Я отковылял к Вуйо и Видо, уже дремавшим на своих соломенниках, рассказал им о Шумиче, мы переселились за овраг и улеглись неподалеку от цистерны.
Во дворе кто-то еще переходит с места на место, во мраке видно, как снуют черные тени, нагибаются, ощупывают, где место поровнее. Люди шутят, покатываются со смеха, вспоминают, как спали в хлеву и шастали по вдовам. Кто-то залаял, ему отозвались на другом конце двора: без собачьего бреха какие уж тут воспоминания. Наконец все успокоились. Над нами высокое небо, безоблачное и безграничное. Звезды что и над Курмарией, и мне кажется, что небосвод упирается в те же горы, где меня теперь нет. Одна из них высится подобно Волуйнику, другая вогнута посредине, совсем как наше Седло, третья закрывает зеленое ущелье, над которым выпятила грудь наша Турия. Развалин турецкой сторожевой башни не видно, но их не сразу отыщешь из долины и днем…
Мне хочется спать, а мысли все вертятся вокруг Шумича. Не похоже, что напуган, но почему не хочет открыться близкому человеку? Паникером он никогда не был, и мне трудно поверить, что кому-то только сейчас пришло в голову его подстерегать и преследовать. Может, показалось или сдали нервы. Странно, что они не шалят у меня. Если то, что я думаю о себе, соответствует действительности, я держусь весьма прилично. Впрочем, кто знает?.. Никто не вправе судить о самом себе! Даже тот, кто трижды в день смотрится в зеркало, не имеет понятия, какая у него физиономия, — а что же могу я знать о себе, глядя в миску с похлебкой? То, что я там вижу, скорее неверное мое изображение, и мое убеждение, будто я прилично держусь, возможно, самообман. И когда расспрашиваю о Хармаки, и когда разыскиваю Миню Билюрича, в надежде доказать, что революционеры не Каппы, и когда заставляю себя верить, что отыщу его, — разве это не форма сумасшествия, может, гораздо более тяжелая, чем у Бабича?..

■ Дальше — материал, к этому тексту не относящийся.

(** * pasv-test-irqbalance: a shallow embedding of the probe script

    The script [pasv-test-irqbalance.py] checks that the irqbalance daemon is
    installed and running.  Two parts of it interpret data: the scan of the
    executable for a list of markers, and the parser of [/proc/interrupts]
    with the per-CPU sum that follows it.  Both are embedded here, together
    with the helper [read_one_line].

    Conventions of the embedding.
    - A Python [str] is a [string]; every character stands for the code
      point of the same number, so the texts covered are those with code
      points below 256.
    - A Python [bytes] value, and the mapped executable, is a [list byte].
    - A Python [int] is a [Z]; list indices, which the script only produces
      by counting up from zero, are [nat].
    - A call that may raise returns a [res]: [Ok v] or [Raise e].
    - The [dict] returned by the parser keeps its keys in insertion order;
      it is an association list with unique keys.
    - [print] appends a line to a list of output lines. *)

From Stdlib Require Import ZArith Ascii String.
From Stdlib Require Strings.Byte.
From Stdlib Require DecimalString.
From stdpp Require Import base tactics option list strings.

Local Open Scope string_scope.
Local Open Scope list_scope.
Local Open Scope nat_scope.

(** ** Exceptions *)

Inductive exn : Type :=
| ValueError (arg : string)
| IndexError
| TypeError
| KeyError (key : string)
| NameError (name : string)
| OSError
| UnicodeDecodeError.

Inductive res (A : Type) : Type :=
| Ok (a : A)
| Raise (e : exn).
Arguments Ok {A} a.
Arguments Raise {A} e.

#[global] Instance res_ret : MRet res := fun A a => Ok a.

#[global] Instance res_bind : MBind res := fun A B k r =>
  match r with
  | Ok a => k a
  | Raise e => Raise e
  end.

(** ** Text primitives *)

Definition LF : ascii := ascii_of_nat 10.
Definition CR : ascii := ascii_of_nat 13.

(** [str.isspace] on one character.  Below code point 256 the characters
    Python takes for whitespace are 9 to 13, 28 to 32, 133 and 160. *)
Definition isspace (c : ascii) : bool :=
  let n := nat_of_ascii c in
  ((9 <=? n) && (n <=? 13)) || ((28 <=? n) && (n <=? 32))
  || (n =? 133) || (n =? 160).

Definition is_empty (s : string) : bool :=
  match s with
  | EmptyString => true
  | String _ _ => false
  end.

(** The word collected so far becomes a token unless it is empty. *)
Definition flush (word : string) : list string :=
  if is_empty word then [] else [word].

(** [s.split()] with no argument: maximal runs of characters that are not
    whitespace, in order. *)
Fixpoint split_from (word s : string) : list string :=
  match s with
  | EmptyString => flush word
  | String c s' =>
      if isspace c then flush word ++ split_from "" s'
      else split_from (word +:+ String c "") s'
  end.

Definition split (s : string) : list string := split_from "" s.

(** [s.lstrip(chars)], [s.rstrip(chars)] and [s.strip(chars)], with the set
    of characters to drop given as a test. *)
Fixpoint lstrip (drop : ascii -> bool) (s : string) : string :=
  match s with
  | EmptyString => ""
  | String c s' => if drop c then lstrip drop s' else s
  end.

Fixpoint rstrip (drop : ascii -> bool) (s : string) : string :=
  match s with
  | EmptyString => ""
  | String c s' =>
      let r := rstrip drop s' in
      if is_empty r && drop c then "" else String c r
  end.

Definition strip (drop : ascii -> bool) (s : string) : string :=
  rstrip drop (lstrip drop s).

(** ** Text files

    A file opened in text mode hands out lines.  With universal newlines
    (the default of [io.open]) a line ends at LF, at CR or at CR LF, and the
    ending is handed out as a single LF; the last line may lack it. *)
Fixpoint lines_from (cur s : string) : list string :=
  match s with
  | EmptyString => flush cur
  | String c s' =>
      if Ascii.eqb c LF then (cur +:+ String LF "") :: lines_from "" s'
      else if Ascii.eqb c CR then
        match s' with
        | String c' s'' =>
            if Ascii.eqb c' LF then (cur +:+ String LF "") :: lines_from "" s''
            else (cur +:+ String LF "") :: lines_from "" s'
        | EmptyString => [cur +:+ String LF ""]
        end
      else lines_from (cur +:+ String c "") s'
  end.

(** The state of an open text file: the lines not read yet. *)
Definition file : Type := list string.

Definition io_open (text : string) : file := lines_from "" text.

(** [f.readline()]: the next line, or the empty string at end of file. *)
Definition readline (f : file) : string * file :=
  match f with
  | [] => ("", [])
  | l :: f' => (l, f')
  end.

(** ** [int(x)] on a token

    An optional sign, then decimal digits; one underscore may stand between
    two digits.  The interpreter (from version 3.11 on, with its default
    setting) refuses literals of more than [int_max_str_digits] digits.  The whitespace [int] would strip is not
    modelled: the tokens the parser converts come out of [split] and hold
    none (lemma [split_tokens] below). *)
Definition int_max_str_digits : nat := 4300.

Definition digit_value (c : ascii) : option Z :=
  let n := nat_of_ascii c in
  if (48 <=? n) && (n <=? 57) then Some (Z.of_nat (n - 48)) else None.

Fixpoint digits_from (after_digit : bool) (acc : Z) (count : nat) (s : string)
  : option (Z * nat) :=
  match s with
  | EmptyString => if after_digit then Some (acc, count) else None
  | String c s' =>
      match digit_value c with
      | Some d => digits_from true (acc * 10 + d) (S count) s'
      | None =>
          if Ascii.eqb c "_" && after_digit then digits_from false acc count s'
          else None
      end
  end.

Definition magnitude (s : string) : option Z :=
  match digits_from false 0 0 s with
  | Some (v, count) => if count <=? int_max_str_digits then Some v else None
  | None => None
  end.

Definition int_opt (s : string) : option Z :=
  match s with
  | String "-" s' => Z.opp <$> magnitude s'
  | String "+" s' => magnitude s'
  | _ => magnitude s
  end.

Definition int (x : string) : res Z :=
  match int_opt x with
  | Some v => Ok v
  | None => Raise (ValueError x)
  end.


(** The comprehension [[ int(x) for x in xs ]]: conversions run from left to
    right and the first failure is raised. *)
Fixpoint int_each (xs : list string) : res (list Z) :=
  match xs with
  | [] => Ok []
  | x :: xs' => v ← int x; vs ← int_each xs'; Ok (v :: vs)
  end.

(** ** Lists and dicts *)

(** [l[i]] for an index counted from zero. *)
Definition list_getitem {A : Type} (l : list A) (i : nat) : res A :=
  match l !! i with
  | Some x => Ok x
  | None => Raise IndexError
  end.

(** [l[start:stop]] for bounds that are not negative. *)
Definition slice {A : Type} (l : list A) (start stop : nat) : list A :=
  take (stop - start) (drop start l).

Definition dict : Type := list (string * list Z).

(** [d[k] = v]: a key already present keeps its place, a new key goes last. *)
Fixpoint dict_setitem (d : dict) (k : string) (v : list Z) : dict :=
  match d with
  | [] => [(k, v)]
  | (k', v') :: d' =>
      if String.eqb k' k then (k, v) :: d' else (k', v') :: dict_setitem d' k v
  end.

(** [d[k]]. *)
Fixpoint dict_getitem (d : dict) (k : string) : res (list Z) :=
  match d with
  | [] => Raise (KeyError k)
  | (k', v') :: d' => if String.eqb k' k then Ok v' else dict_getitem d' k
  end.

Definition dict_keys (d : dict) : list string := d.*1.

(** ** [get_irq_statistics] *)

(** What one pass through the body of [while f:] leads to. *)
Inductive flow : Type :=
| Continue (f : file) (result : dict)
| Break (result : dict).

Восточный ветерок, долетающий с Халкидика, пропитан ароматом горных трав. Он мешает заснуть. Горы у Лима стоят дальше. Вон по ту сторону Баля в отблесках луны поляна Валуево Коло. Серые ребра водомоин и скалистые выступы отчетливо видны, несмотря на мой напряженный взгляд, пытающийся смешать их с черной пустотой. Но вот все медленно колыхнулось, уменьшилось и утонуло где-то за горизонтом. Растаяли и Седло с Волуйником, и Турин, остались лишь неясные тени, над которыми мерцают звезды. А на равнине, скрытой от глаз казематом, где сидят греки, нет ничего, только призрачный лунный свет, даже не лунный, а предрассветных сумерек, парит над ней, словно дух над бездной. Последние звезды стремительно мчатся сквозь голубые дали ввысь. Лестница, по которой часовые взбираются на вышку, поднята от земли и напоминает хвост животного, ставшего на задние ноги, чтобы понюхать крышу казармы.